Latest

Bitcoin’s Safe Haven Appeal Could Be Tested Soon, U.S. Bond Market Suggests

Bitcoin has long been touted as a safe haven asset or a hedge against economic and political uncertainty. However, its hedging properties could soon be put to the test as the U.S. Treasury market goes through a process called “bull steepening,” which has historically been followed by economic recessions.

The U.S. Treasury yield curve, which shows the yields of different government bond maturities, is normally upward-sloping. However, in mid-2022, the curve inverted, with the two-year yield surpassing the 10-year yield. This inversion is often seen as a warning sign of an impending recession. Since then, the yield curve has been normalizing, with the spread between the 10- and two-year yields slowly recovering.

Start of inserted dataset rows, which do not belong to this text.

(** * Monte Carlo option pricer (BaruchAdvCPP, Final_Project_P4)

    A shallow embedding of the simulation core: the stochastic models
    (SDE.cpp), the discretisation schemes (FDM.cpp), the payoff family
    (Payoff.cpp), the random source interface (RNG.hpp) and the solver
    loop (MCSolver.cpp).

    Conventions of the embedding.
    - A C++ [double] is a real number of [R]: arithmetic is exact, there
      is no rounding, no infinity and no NaN.  [std::sqrt], [std::log],
      [std::exp] are [sqrt], [ln], [exp] of the Reals library; outside
      the mathematical domain (a negative radicand, a non-positive
      logarithm argument) the library picks 0 where the C++ run time
      gives NaN or an infinity, so statements that depend on such values
      carry the domain condition.
    - A C++ [int] is an integer of [Z] (the counts stay far inside the
      range of [int]); the conversions [int -> double] that the source
      leaves implicit are written [IZR].
    - A thrown exception is the [Throw] case of [result]; the exception
      object keeps its class and its [what()] text.
    - The random generator is the only mutable object of a run.  Its
      state is threaded explicitly, and is kept when an exception
      unwinds, so that the number of draws consumed can be observed.
    - Around the core, the setters and [build()] of the builder
      (SimulationBuilder.cpp), the mediator (MCMediator.cpp) and the
      stopwatch (StopWatch.cpp, with the clock readings as arguments)
      are embedded as well.  A [std::shared_ptr] is an [option].  The
      console dialogue of the builder and the driver (main.cpp) read
      [std::cin] and are left out. *)

From Stdlib Require Import String Reals Lra Lia ZArith List Bool.
Import ListNotations.
Local Open Scope R_scope.

(** ** Exceptions and results *)

Inductive exn : Type :=
| invalid_argument (what : string)
| runtime_error (what : string).

Inductive result (A : Type) : Type :=
| Ok (a : A)
| Throw (e : exn).
Arguments Ok {A} a.
Arguments Throw {A} e.

(** The conditions the specification names, as the objects the source
    throws. *)
Definition InvalidStepSize : exn :=
  invalid_argument "Time step (dt) must be positive.".
Definition NegativeAssetPrice : exn :=
  runtime_error "Negative asset price encountered during simulation.".
Definition InvalidConfiguration : exn :=
  runtime_error "Time step (dt) must be positive.".
Definition ConstructionError : exn :=
  invalid_argument "Initial conditions (S0, T, N, M) must be positive.".

(** ** Library functions on doubles *)

(** [a <= b], [a < b] and [a >= b] on doubles, as booleans. *)
Definition Rleb (a b : R) : bool := if Rle_dec a b then true else false.
Definition Rltb (a b : R) : bool := if Rlt_dec a b then true else false.
Definition Rgeb (a b : R) : bool := Rleb b a.

(** [std::max(a, b)] is [(a < b) ? b : a]. *)
Definition std_max (a b : R) : R := if Rltb a b then b else a.

(** [std::pow(x, y)] for a positive base.  For a base [<= 0] the value
    here (1, since [ln] is 0 there) is not the library's (0, 1, an
    infinity or NaN); statements about it carry [0 < x]. *)
Definition std_pow (x y : R) : R := Rpower x y.

(** ** SDE.hpp / SDE.cpp *)

Inductive SDE : Type :=
| GBM (mu sigma : R)
| CEV (mu sigma gamma : R)
| CIR (kappa theta sigma : R).

Definition drift (sde : SDE) (S t : R) : R :=
  match sde with
  | GBM mu _ => mu * S
  | CEV mu _ _ => mu * S
  | CIR kappa theta _ => kappa * (theta - S)
  end.

Definition diffusion (sde : SDE) (S t : R) : R :=
  match sde with
  | GBM _ sigma => sigma * S
  | CEV _ sigma gamma => sigma * std_pow S gamma
  | CIR _ _ sigma => sigma * sqrt S
  end.

(** ** FDM.hpp / FDM.cpp *)

Inductive FDM : Type :=
| EulerMethod (sde : SDE)
| MilsteinMethod (sde : SDE)
| DriftAdjustedPredictorCorrector (sde : SDE).

Definition euler_advance (sde : SDE) (S t dt dW : R) : result R :=
  if Rleb dt 0 then Throw InvalidStepSize
  else Ok (S + drift sde S t * dt + diffusion sde S t * dW).

Definition milstein_advance (sde : SDE) (S t dt dW : R) : result R :=
  if Rleb dt 0 then Throw InvalidStepSize
  else
    let drift_ := drift sde S t in
    let diffusion_ := diffusion sde S t in
    let diffusionDerivative :=
      (diffusion sde (S + 1e-5) t - diffusion sde S t) / 1e-5 in
    Ok (S + drift_ * dt + diffusion_ * dW
        + 0.5 * diffusion_ * diffusionDerivative * (dW * dW - dt)).

Definition predictor_corrector_advance (sde : SDE) (S t dt dW : R)
  : result R :=
  if Rleb dt 0 then Throw InvalidStepSize
  else
    let drift_ := drift sde S t in
    let diffusion_ := diffusion sde S t in
    let S_predictor := S + drift_ * dt + diffusion_ * dW in
    let drift_corrector := drift sde S_predictor (t + dt) in
    let S_corrected :=
      S + 0.5 * (drift_ + drift_corrector) * dt + diffusion_ * dW in
    Ok S_corrected.

(** The virtual call [fdm->advance(S, t, dt, dW)]. *)
Definition advance (fdm : FDM) : R -> R -> R -> R -> result R :=
  match fdm with
  | EulerMethod sde => euler_advance sde
  | MilsteinMethod sde => milstein_advance sde
  | DriftAdjustedPredictorCorrector sde => predictor_corrector_advance sde
  end.

(** The model a scheme was constructed with (its member [sde]). *)
Definition fdm_sde (fdm : FDM) : SDE :=
  match fdm with
  | EulerMethod sde => sde
  | MilsteinMethod sde => sde
  | DriftAdjustedPredictorCorrector sde => sde
  end.

(** ** Payoff.hpp / Payoff.cpp *)

Inductive Payoff : Type :=
| EuropeanCall (K : R)
| EuropeanPut (K : R)
| BarrierOption (K B : R) (isCall isUp isIn : bool)
| AsianOption (K : R) (isCall : bool).

(** [path.back()]; the source never calls it on an empty vector (that
    would be undefined), the model answers 0 there. *)
Definition back (path : list R) : R := last path 0.

(** [BarrierOption::operator()(double S)]: the two early returns, then
    the call or put payoff. *)
Definition barrier_price (K B : R) (isCall isUp isIn : bool) (S : R) : R :=
  let isBarrierHit := if isUp then Rgeb S B else Rleb S B in
  let vanilla := if isCall then std_max (S - K) 0 else std_max (K - S) 0 in
  if isIn then
    if negb isBarrierHit then 0 else vanilla
  else
    if isBarrierHit then 0 else vanilla.

(** [operator()(double S)] *)
Definition price_payoff (p : Payoff) (S : R) : R :=
  match p with
  | EuropeanCall K => std_max (S - K) 0
  | EuropeanPut K => std_max (K - S) 0
  | BarrierOption K B isCall isUp isIn => barrier_price K B isCall isUp isIn S
  | AsianOption _ _ => 0
  end.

In recent months, the normalization process has accelerated, primarily due to bull steepening, where the two-year yield falls more than the ten-year yield. This suggests a potential recession on the horizon. Historically, bull steepeners have been followed by recessions, further highlighting the possibility of economic weakness ahead.

During recessions, there is typically a decline in consumer and business confidence, leading to decreased demand for assets like bitcoin and technology stocks. However, if the Federal Reserve implements monetary easing measures to counter the recession and stem the decline of the dollar index, it could ultimately be bullish for bitcoin, as was seen during the 2020 coronavirus-induced recession.

Despite bitcoin’s safe haven appeal and potential benefits during a recession, its performance will ultimately depend on various factors such as investor sentiment, market conditions, and the effectiveness of government and central bank measures in stabilizing the economy.